There could be many competing sovereign economies in a world of fractured monetary ecosystems if we assume that the international monetary and financial system (IMFS) will basically self-destruct and burn out, leaving a world of localism, regionalism, or nationalism, all fiercely independent. This will not happen.

The true Giants of wealth see beyond this end game, beyond the coming paper inferno.

The current IMFS was an agreed upon compromise. A post world war experiment to give the last standing country (USA) global reserve status - to facilitae the future hopes and dreams of entire continents bombed into rubble, and whole generations of people without futures given hope.

The massive credit expansions that took place served mankind well. Yes, we had our exhorbitant privilege, but we did a lot of good in the world as well. And now the end of this system, which has long been underway, is nearing. The next evolution in monetary systems is long overdue.

We can bail out debt paper with more paper debt until the lender of last resort is God almighty himself and it will not save the paper. This quiet 14 year run (and the secret oil deal that came with it) will come to a close and the only thing that will matter is your "position" in the redemption line when the paper hangers say, "I'm sorry, we're closed."

And it will not be a paper bank that flares the panic. It will be a bullion bank. See if you can spot reality coming. It's not as easy to identify as one might think.
May 23, 2011 at 12:22 PM | Unregistered CommenterWil Martindale
Wil Martindale -

What, exactly, is a "bullion bank". Where is it (are they?) located and how does it (they) work?

Thanks, tcox
May 23, 2011 at 2:19 PM | Unregistered Commentertcox
tcox,
Barclays Bank PLC, ScotiaMocatta, Deutsche Bank AG, HSBC Bank, JPMorgan Chase Bank & UBS AG are the six remaining bullion banks.

How does it work? That's a question that many hours of reading cannot answer, because the way it is presented to work is a well orchestrated illusion.

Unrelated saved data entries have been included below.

(* ===== verification/ConnectorEnd.v ===== *)
(** * ConnectorEnd: how a private flow ends at the Gateway

    The last part of [handleConnector] of [internal/gateway/connector.go]: the
    once-a-second check that cuts an open flow off when its grant or endpoint
    is no longer what it was ([monitorConnectorAuthorization]), the error a flow
    is said to have ended with, and what is left of its stream.  The ticker and
    what the metadata hold at each tick are the list of ticks; an absent and an
    empty list of source networks are not told apart. *)

From S2P Require Import Prelude GoText GoTime Json StrictJson Frame Contract Control ControlCodec ContractV2 Metadata ConnectorAuth.
From S2P Require Import Window Budget GwLimits GwStream Wire SessTable GwSession.

(** ** The monitor *)

Section Monitor.
Context (Sum256 : bytes -> bytes) {M : Type} `{PrivateEndpointMetadata M}.
Context (grant : ConnectorGrant) (endpoint : ServiceEndpoint) (token : string).

(** One tick: whether the flow goes on. *)
Definition still_authorized (metadata : M) (at_ : instant) : bool :=
  match authorizeConnector Sum256 (Some metadata) (cg_grant_id grant) (cg_token_id grant) token at_ with
  | Err _ => false
  | Ok (currentGrant, currentEndpoint) => bool_decide (currentGrant = grant) && bool_decide (currentEndpoint = endpoint)
  end.

(** The ticks while the context is not done, each with what the metadata
    answer then: how many passed, and whether the last one cut the flow off. *)
Fixpoint monitorConnectorAuthorization (ticks : list (instant * M)) : nat * bool :=
  match ticks with
  | [] => (0%nat, false)
  | (at_, metadata) :: rest =>
    if still_authorized metadata at_
    then let '(n, cut) := monitorConnectorAuthorization rest in (S n, cut)
    else (0%nat, true)
  end.

Lemma monitor_passed ticks : forall n cut,
  monitorConnectorAuthorization ticks = (n, cut) ->
  Forall (fun t => still_authorized t.2 t.1 = true) (firstn n ticks) /\
  (if cut then exists at_ metadata, ticks !! n = Some (at_, metadata) /\ still_authorized metadata at_ = false else n = length ticks).
Proof.
  induction ticks as [|[at_ metadata] ticks IH]; intros n cut; cbn [monitorConnectorAuthorization]; [by intros [= <- <-] |].
  destruct (still_authorized metadata at_) eqn:E; [| intros [= <- <-]; split; [done |]; by exists at_, metadata].
  destruct (monitorConnectorAuthorization ticks) as [m c]. intros [= <- <-]. destruct (IH m c eq_refl) as [Hf Hc].
  split; [by constructor |]. destruct c; [exact Hc | cbn; by rewrite Hc].
Qed.

Lemma still_authorized_iff metadata at_ :
  (forall b, zlen (Sum256 b) = 32) ->
  still_authorized metadata at_ = true <->
  pem_ConnectorGrant metadata (cg_grant_id grant) at_ = Ok grant /\ unlocks Sum256 token grant /\
  pem_ServiceEndpoint metadata (cg_endpoint_id grant) at_ = Ok endpoint /\ stream_endpoint endpoint.
Proof.
  intros Hlen. unfold still_authorized.
  destruct (authorizeConnector Sum256 (Some metadata) _ _ token at_) as [[g e]|err] eqn:E.
  - apply authorizeConnector_Ok in E as (Hg & Ht & Hu & He & Hs); [| done].
    rewrite andb_true_iff, !bool_decide_eq_true. split; [intros [-> ->]; done |].
    intros (Hg' & Hu' & He' & Hs'). assert (g = grant) as -> by congruence. split; [done | congruence].
  - split; [discriminate |]. intros (Hg & Hu & He & Hs).
    assert (Ok (grant, endpoint) = Err err) as [=]. rewrite <- E. symmetry. by apply authorizeConnector_Ok.
Qed.
End Monitor.

(** ** The end of the flow *)


(** [websocket.CloseStatus] and [websocket.StatusNormalClosure]. *)
Section Cause.
Context (CloseStatus : error -> Z).

Definition firstConnectorError (readErr writeErr : option error) : option error :=
  match readErr with Some _ => readErr | None => writeErr end.

Definition endedNormally (cause : option error) : bool :=
  match cause with
  | None => true
  | Some err => errors_is err io_EOF || errors_is err context_Canceled || (CloseStatus err =? 1000)
  end.

(** The cause of a TCP flow; [written]: what the writer returned, [None] when
    it was still open after the idle timeout (which only a reader that ended
    well waits for). *)
Definition connector_cause (readErr : option error) (written : option (option error)) : option error :=
  let writeErr :=
    match readErr, written with
    | None, None => Some (ErrMsg "connector writer still open after the idle timeout")
    | _, Some w => w
    | Some _, None => None
    end in
  firstConnectorError readErr writeErr.

(** Whether the flow is logged as closed without an error. *)
Definition audit_finish (cause : option error) : bool := endedNormally cause.

(** A TCP flow is called complete only when its writer has ended and neither
    side failed, but for an end of file, a cancellation or a normal close. *)
Lemma connector_cause_normal readErr written :
  (forall text, CloseStatus (ErrMsg text) <> 1000) ->
  endedNormally (connector_cause readErr written) = true <->
  match readErr with
  | Some err => endedNormally (Some err) = true
  | None => exists w, written = Some w /\ endedNormally w = true
  end.
Proof.
  intros Hcs. unfold connector_cause, firstConnectorError. destruct readErr as [err|]; [done |]. destruct written as [w|]; split.
  - intros H. by exists w.
  - by intros (w' & [= <-] & H).
  - cbn [endedNormally]. rewrite (proj2 (Z.eqb_neq _ _) (Hcs _)). discriminate.
  - by intros (w' & [=] & _).
Qed.
End Cause.

(** The two deferred calls on the stream: [closeStream], then [discardRetained]. *)
Definition leave_stream (net : nat -> answer) (s : session) (id : Z) : session :=
  let s' := closeStream net s id "cancelled" in
  match tb_store (ss_table s') !! id with
  | None => s'
  | Some tn => with_table s' (back (ss_table s') id (tn_window tn) (discardRetained (view (ss_table s') (tn_stream tn))))
  end.

Lemma discard_retains_nothing s : st_incoming s = [] -> retained_of (discardRetained s) None = [].
Proof.
  intros Hi. unfold discardRetained. rewrite releaseQueuedChunks_empty by done.
  assert (H : retained_of (set_terminal s [] [] 0) None = []) by (unfold retained_of; cbn; by rewrite Hi).
  destruct (0 <? st_terminalBytes s); [| exact H]. unfold releaseQueued.
  repeat (destruct (release _ _)). exact H.
Qed.

Section Left.
Context (maxStreams limit start : Z).

(** Whatever state its stream is in, a flow that ends leaves the session in
    order, its stream closed on both ends and none of its bytes in a budget. *)
Lemma leave_stream_clean net s id tn :
  session_ok maxStreams limit start s -> is_u32 id -> stream_at (ss_table s) id = Some tn ->
  session_ok maxStreams limit start (leave_stream net s id) /\ id ∉ tb_streams (ss_table (leave_stream net s id)) /\
  exists tn', tb_store (ss_table (leave_stream net s id)) !! id = Some tn' /\ held_by tn' = 0.
Proof.
  intros Hs Hi Hat. pose proof (good_closeStream maxStreams limit start net s id "cancelled" Hs Hi) as Hg.
  assert (Htd : torn_down id tn (ss_table (closeStream net s id "cancelled"))).
  { destruct (detach_off maxStreams limit _ _ (Some io_EOF) _ (so_table _ _ _ _ Hs) Hat) as (Hf & _ & Ht).
    unfold closeStream. pose proof (good_finishStream maxStreams limit start s id (Some io_EOF) Hs) as Hgf. unfold finishStream in Hgf.
    destruct (detachStream _ _ _) as [found T]. cbn [fst snd] in *. subst found. cbn [negb].
    by apply (send_torn_down maxStreams limit start). }
  unfold leave_stream. set (s' := closeStream net s id "cancelled") in *. destruct Htd as (Hr & tn' & Hl & Hh & Ht). rewrite Hl.
  pose proof (so_table _ _ _ _ Hg) as HT. destruct (tk_tunnels _ _ _ HT id tn' Hl) as [Hsh _ _ _].
  destruct (sh_ready _ _ Hsh Ht) as [_ Hinc].
  split; [| split; [exact Hr |]].
  - apply good_table; [done |].
    set (y0 := solo (view (ss_table s') (tn_stream tn')) true).
    set (y := MkSys (discardRetained (y_stream y0)) None (y_accepted y0) (y_delivered y0) (y_discarded y0 ++ retained y0) (y_credit y0) true).
    change (table_ok maxStreams limit (back (ss_table s') id (tn_window tn') (y_stream y))).
    apply (run_ok maxStreams limit false _ id tn' (tn_window tn') true); [done | done | | reflexivity].
    eapply steps_snoc; [apply steps_refl |]. by apply s_discard_tail.
  - eexists. cbn. rewrite lookup_insert_eq. split; [reflexivity |]. unfold held_by. cbn [tn_stream].
    rewrite discard_retains_nothing; [done | exact Hinc].
Qed.
End Left.

(** C7: An open Connector flow stays open only on the authority it was opened with. The once-a-second check goes on exactly while, on the documents the Gateway holds at that tick, the very same grant (not one field changed) is published, enabled and within its time, its token still unlocks it, and the very same endpoint is published, enabled, of a device that is not revoked; at the first tick at which any of this fails the flow is cut off. *)
Theorem connector_flow_reauthorized Sum256 grant endpoint token (ticks : list (instant * SnapshotMetadata)) docs n cut :
  (forall b, zlen (Sum256 b) = 32) ->
  Forall2 (fun d (t : instant * SnapshotMetadata) => add_records NewSnapshotMetadata d = (Ok tt, t.2)) docs ticks ->
  monitorConnectorAuthorization Sum256 grant endpoint token ticks = (n, cut) ->
  let valid d at_ :=
    active_grant d (cg_grant_id grant) at_ grant /\ unlocks Sum256 token grant /\
    active_endpoint d (cg_endpoint_id grant) at_ endpoint /\ stream_endpoint endpoint in
  (forall i d at_ metadata, (i < n)%nat -> docs !! i = Some d -> ticks !! i = Some (at_, metadata) -> valid d at_) /\
  (cut = true -> exists d at_ metadata, docs !! n = Some d /\ ticks !! n = Some (at_, metadata) /\ ~ valid d at_) /\
  (cut = false -> n = length ticks).
Proof.
  intros Hlen Hdocs Hm valid.
  assert (Hiff : forall d (t : instant * SnapshotMetadata), add_records NewSnapshotMetadata d = (Ok tt, t.2) ->
    still_authorized Sum256 grant endpoint token t.2 t.1 = true <-> valid d t.1).
  { intros d t Hd%loaded_reflects. rewrite still_authorized_iff by done. cbn.
    by rewrite (ConnectorGrant_at_iff _ _ _ _ _ Hd), (ServiceEndpoint_at_iff _ _ _ _ _ Hd). }
  destruct (monitor_passed _ _ _ _ _ _ _ Hm) as [Hf Hc]. split; [| split].
  - intros i d at_ metadata Hi Hd Ht. destruct (Forall2_lookup_lr _ _ _ _ _ _ Hdocs Hd Ht).
    apply (Hiff d (at_, metadata)); [by eapply Forall2_lookup_lr in Hdocs |].
    rewrite Forall_lookup in Hf. apply (Hf i (at_, metadata)). by rewrite lookup_take_lt.
  - intros ->. destruct Hc as (at_ & metadata & Ht & Hno).
    destruct (Forall2_lookup_r _ _ _ _ _ Hdocs Ht) as (d & Hd & Hrec). exists d, at_, metadata. split; [done |]. split; [done |].
    intros Hv. apply (Hiff d (at_, metadata) Hrec) in Hv. cbn in Hv. congruence.
  - intros ->. exact Hc.
Qed.

Definition demo_other_grant : bytes :=
  marshal_grant (MkConnectorGrant "connector_grant" 2 "grant-1" "ep-1" "tok-1"
    (string_of (hex_encode (repeat (zb 32) 32))) "2026-01-02T03:04:05Z" "2026-02-02T03:04:05Z" false 3).

Definition demo_documents (grant : bytes) : list (category * bytes) := [(CatServiceEndpoints, demo_endpoint_json); (CatConnectorGrants, grant)].

(** A grant that is published again with another limit ends the flows of the
    old one. *)
Lemma connector_flow_reauthorized_witness :
  exists grant endpoint s1 s2,
    let token := "0123456789abcdef0123456789abcdef" in
    let at1 := time_of "2026-01-15T00:00:00Z" in
    let at2 := at1 + Second in
    monitorConnectorAuthorization demo_sum grant endpoint token [(at1, s1); (at2, s2)] = (1%nat, true) /\
    active_grant (demo_documents demo_grant_json) "grant-1" at1 grant /\
    ~ (active_grant (demo_documents demo_other_grant) "grant-1" at2 grant /\ unlocks demo_sum token grant /\
       active_endpoint (demo_documents demo_other_grant) "ep-1" at2 endpoint /\ stream_endpoint endpoint).
Proof.
  destruct (add_records NewSnapshotMetadata (demo_documents demo_grant_json)) as [[[]|er] s1] eqn:E1; [| vm_compute in E1; discriminate E1].
  destruct (add_records NewSnapshotMetadata (demo_documents demo_other_grant)) as [[[]|er] s2] eqn:E2; [| vm_compute in E2; discriminate E2].
  set (token := "0123456789abcdef0123456789abcdef"). set (at1 := time_of "2026-01-15T00:00:00Z").
  destruct (authorizeConnector demo_sum (Some s1) "grant-1" "tok-1" token at1) as [[grant endpoint]|er] eqn:Ea;
    [| exfalso; vm_compute in E1; injection E1 as <-; vm_compute in Ea; discriminate Ea].
  assert (Hids : cg_grant_id grant = "grant-1" /\ cg_endpoint_id grant = "ep-1" /\
    monitorConnectorAuthorization demo_sum grant endpoint token [(at1, s1); (at1 + Second, s2)] = (1%nat, true)).
  { vm_compute in E1. injection E1 as <-. vm_compute in E2. injection E2 as <-. vm_compute in Ea. injection Ea as <- <-. vm_compute. done. }
  destruct Hids as (Hg & He & Hm). exists grant, endpoint, s1, s2. cbv zeta. split; [exact Hm |].
  assert (Hlen : forall b, zlen (demo_sum b) = 32) by (intros b; reflexivity).
  assert (HF : Forall2 (fun d (t : instant * SnapshotMetadata) => add_records NewSnapshotMetadata d = (Ok tt, t.2))
    [demo_documents demo_grant_json; demo_documents demo_other_grant] [(at1, s1); (at1 + Second, s2)])
    by (constructor; [exact E1 | constructor; [exact E2 | constructor]]).
  destruct (connector_flow_reauthorized demo_sum grant endpoint token _
    [demo_documents demo_grant_json; demo_documents demo_other_grant] 1 true Hlen
    HF Hm) as (Hok & Hcut & _).
  rewrite Hg, He in *. split.
  - destruct (Hok 0%nat _ _ _ (Nat.lt_0_1) eq_refl eq_refl) as [H _]. exact H.
  - destruct (Hcut eq_refl) as (d & at_ & metadata & [= <-] & [= <- <-] & H). exact H.
Defined.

The many hours of reading to dispell that illusion probably begins here:
http://fofoa.blogspot.com/2011_04_01_archive.html
I link to this article as a good "stunner" as it was shown to eventually convert a certain "deflationist" where no other argument would hold sway.
If you can hang with this article, and a few more within this blog, you'll probably have your world rocked by it. Heady, with some interesting mind-opening revelations, I assure you. Let us just say that in letthemfail, I have warned of derivatives time and time again. Yet, paper debt can be bailed out with more paper debt a quadrillion times over.

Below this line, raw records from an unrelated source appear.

(* ===== verification/GwClosing.v ===== *)
(** * GwClosing: a Gateway that closes while it serves

    [Close] of [internal/gateway/gateway.go] with everything that goes on around
    it: handlers that have found a session and still open streams on it, read
    loops, heartbeats, Agents that register, and sessions that end by themselves.
    [Close] is its own steps between theirs: the drain, the critical section that
    empties the registry, [failAll] on one session after the other, a goroutine
    for each session that closes it, the wait for them or for the context, the
    forced closes, and the exporter.  What an operation of a session does is
    {!GwSession}'s, at the granularity of its steps. *)

From S2P Require Import Prelude GoText GoTime Json StrictJson Frame Contract Control ControlCodec Window Budget GwLimits GwStream Wire SessTable GwSession Registry.
Import Budget.Gateway.

Definition StatusGoingAway : Z := 1001.
Definition errGatewayShuttingDown : error := ErrMsg "gateway shutting down".

(** [sess.close(1001, ...)]. *)
Definition going_away (s : session) : session := close s StatusGoingAway "gateway shutting down".

(** ** The Gateway *)

Section Gateway.
Context (who : handle -> entry) (lim : Limits) (temporary : error -> bool).

(** A session of this handle as it is made by a handshake, or by a resume of one of
    the sessions there are. *)
Inductive new_session (sessions : gmap handle (session * bool)) (h : handle) : session -> Prop :=
| ns_new i g rejects inbound lastOutbound challenge now : budget_ok g -> is_u64 lastOutbound ->
    id_device i = e_device (who h) -> id_session i = e_session (who h) ->
    new_session sessions h (newSession lim i g rejects inbound lastOutbound challenge now)
| ns_resume h0 s0 reading flow g inbound challenge now s : sessions !! h0 = Some (s0, reading) -> budget_ok g ->
    e_device (who h0) = e_device (who h) -> e_session (who h0) = e_session (who h) ->
    resumeInto lim s0 flow g inbound challenge now = Some s -> new_session sessions h s.

(** What is done to a session besides reading its connection: by handlers, by its
    heartbeat, at the end of its authorization, and by a connection that replaces
    it. *)
Inductive handled : session -> session -> Prop :=
| hd_open net s requestID e a l mode : handled s (openStreamTarget net lim s requestID e a l mode).2
| hd_send net s id payload : is_u32 id -> handled s (sendBytes net s id payload).2
| hd_datagram net s id packet : is_u32 id -> handled s (sendDatagram net s id packet).2
| hd_half_close net s id : is_u32 id -> handled s (halfCloseStream net s id).2
| hd_close net s id reason : is_u32 id -> handled s (closeStream net s id reason)
| hd_error net s id code message retryable err : is_u32 id -> handled s (errorStream net s id code message retryable err)
| hd_credit net s id size : is_u32 id -> handled s (grantCredits net s id size)
| hd_handler s id s' : handler_run s id s' -> handled s s'
| hd_heartbeat net s verdict pingID now : handled s (heartbeat_tick net temporary lim s verdict pingID now)
| hd_expiry net s : handled s (authorization_expiry net temporary s)
| hd_replaced s : handled s (fail_all s (ErrMsg "agent session replaced by reconnect"))
| hd_replaced_close s : handled s (close s StatusNormalClosure "replaced by reconnect")
| hd_force s : handled s (forceClose s)
| hd_others s b : budget_ok b -> total_held (tb_store (ss_table s)) <= b_used b ->
    handled s (with_table s (MkTable (tb_store (ss_table s)) (tb_streams (ss_table s))
      (tb_nextID (ss_table s)) (tb_session (ss_table s)) b (tb_rejects (ss_table s)))).

(** How far the goroutine that closes a session has come; [before]: the close
    frame that had been sent when it came to its own. *)
Inductive closing :=
| Begun
| Signalled
| Detached
| Told (before : option (Z * string))
| Returned (before : option (Z * string)).

(** Where [Close] is. *)
Inductive phase :=
| Serving
| Draining
| Failing (rest : list handle)
| Waiting
| Forcing (rest : list handle) (expired : error)
| Exporting (drainErr : list error)
| Closed (errs : list error).

Record gateway := MkGateway {
  gw_registry : registry;
  gw_sessions : gmap handle (session * bool);   (* whether its read loop runs *)
  gw_taken : list handle;                       (* [sessions] of [Close] *)
  gw_closing : gmap handle closing;
  gw_phase : phase;
}.

Definition newGateway : gateway := MkGateway emptyRegistry ∅ [] ∅ Serving.

Definition put_session (h : handle) (s : session) (reading : bool) (w : gateway) : gateway :=
  MkGateway (gw_registry w) (<[h := (s, reading)]> (gw_sessions w)) (gw_taken w) (gw_closing w) (gw_phase w).
Definition put_registry (r : registry) (w : gateway) : gateway :=
  MkGateway r (gw_sessions w) (gw_taken w) (gw_closing w) (gw_phase w).
Definition put_closing (h : handle) (c : closing) (w : gateway) : gateway :=
  MkGateway (gw_registry w) (gw_sessions w) (gw_taken w) (<[h := c]> (gw_closing w)) (gw_phase w).
Definition put_phase (ph : phase) (w : gateway) : gateway :=
  MkGateway (gw_registry w) (gw_sessions w) (gw_taken w) (gw_closing w) ph.

Inductive gateway_step : gateway -> gateway -> Prop :=
(* around it *)
| gs_accept w h s : gw_sessions w !! h = None -> new_session (gw_sessions w) h s -> gateway_step w (put_session h s true w)
| gs_register w m h : is_Some (gw_sessions w !! h) ->
    gateway_step w (put_registry (registerSession who lim m (gw_registry w) h).1.2 w)
| gs_unregister w m h s reading : gw_sessions w !! h = Some (s, reading) -> ss_done s = true ->
    gateway_step w (put_registry (unregisterSession who m (gw_registry w) h) w)
| gs_read w h net s r now : gw_sessions w !! h = Some (s, true) ->
    gateway_step w (put_session h (run_once net s r now).2 (run_once net s r now).1 w)
| gs_handled w h s reading s' : gw_sessions w !! h = Some (s, reading) -> handled s s' -> gateway_step w (put_session h s' reading w)
(* [Close] *)
| gs_drain w : gw_phase w = Serving -> gateway_step w (put_phase Draining (put_registry (beginDrain (gw_registry w)) w))
| gs_take w : gw_phase w = Draining ->
    let emptied := Registry.closeAll (gw_registry w) in
    gateway_step w (MkGateway emptied.1 (gw_sessions w) emptied.2 ∅ (Failing emptied.2))
| gs_fail w h rest s reading : gw_phase w = Failing (h :: rest) -> gw_sessions w !! h = Some (s, reading) ->
    gateway_step w (put_phase (Failing rest) (put_session h (fail_all s errGatewayShuttingDown) reading w))
| gs_spawn w : gw_phase w = Failing [] ->
    gateway_step w (MkGateway (gw_registry w) (gw_sessions w) (gw_taken w) (gset_to_gmap Begun (list_to_set (gw_taken w))) Waiting)
| gs_signal w h s reading : gw_closing w !! h = Some Begun -> gw_sessions w !! h = Some (s, reading) ->
    gateway_step w (put_closing h Signalled (put_session h (with_end s true (ss_closed s)) reading w))
| gs_detach w m h : gw_closing w !! h = Some Signalled ->
    gateway_step w (put_closing h Detached (put_registry (unregisterSession who m (gw_registry w) h) w))
| gs_tell w h s reading : gw_closing w !! h = Some Detached -> gw_sessions w !! h = Some (s, reading) ->
    gateway_step w (put_closing h (Told (ss_closed s)) (put_session h (going_away s) reading w))
| gs_told w h before : gw_closing w !! h = Some (Told before) -> gateway_step w (put_closing h (Returned before) w)
| gs_drained w : gw_phase w = Waiting -> (forall h, h ∈ gw_taken w -> exists before, gw_closing w !! h = Some (Returned before)) ->
    gateway_step w (put_phase (Exporting []) w)
| gs_expired w err : gw_phase w = Waiting -> gateway_step w (put_phase (Forcing (gw_taken w) err) w)
| gs_force w h m rest err s reading : gw_phase w = Forcing (h :: rest) err -> gw_sessions w !! h = Some (s, reading) ->
    gateway_step w (put_phase (Forcing rest err)
      (put_registry (unregisterSession who m (gw_registry w) h) (put_session h (forceClose s) reading w)))
| gs_forced w err : gw_phase w = Forcing [] err -> gateway_step w (put_phase (Exporting [err]) w)
| gs_exported w drainErr statusErr : gw_phase w = Exporting drainErr ->
    gateway_step w (put_phase (Closed (drainErr ++ option_list statusErr)) w).
End Gateway.

(** ** What no operation of a session undoes *)

(** The streams that are not routed any more are finished for their readers. *)
Definition all_finished (T : table) : Prop := forall id tn,
  tb_store T !! id = Some tn -> id ∉ tb_streams T -> st_terminalReady (tn_stream tn) = true.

At some point, people will realize that paper has no value under this infinite acceleration. or, as "another" once said, "people who trade in derivatives will some day be paid in derivatives."

It's about relative value ... and how the paper endgame brings the final revaluation of all our "assets". I hate to be cryptic, but you have to be. People can't be "shown", any attempt to do that ends in ridicule. They have to "see" for themselves.

Good Luck!
May 24, 2011 at 1:56 PM | Unregistered CommenterWil Martindale
Wil -

Thank you for your words of encouragement and especially your link to the FOFOA blog and ultimately to the Gold Trail. I have owned physical gold for about 10 years and even a little "paper gold" which I intend to replace with the real stuff shortly. I am by no means "wealthy" in the monetary sense and I have spent many decades watching the value of my meager savings denominated in federal reserve notes all but disappear as far as purchasing power goes. I have also had the experience of watching 30 years of IRA savings invested in a REIT go away in a few weeks time because of the financial shenanigans of the big New York banks in 2008. I will take your suggestion and begin reading in the blog space that you have referenced.

Again, I want to thank you for the hints.

tcox
May 24, 2011 at 10:53 PM | Unregistered Commentertcox
Sounds pretty rosy, and it is. The bank has been good for ND. BUT most of ND good fortune is coming from oil taxes.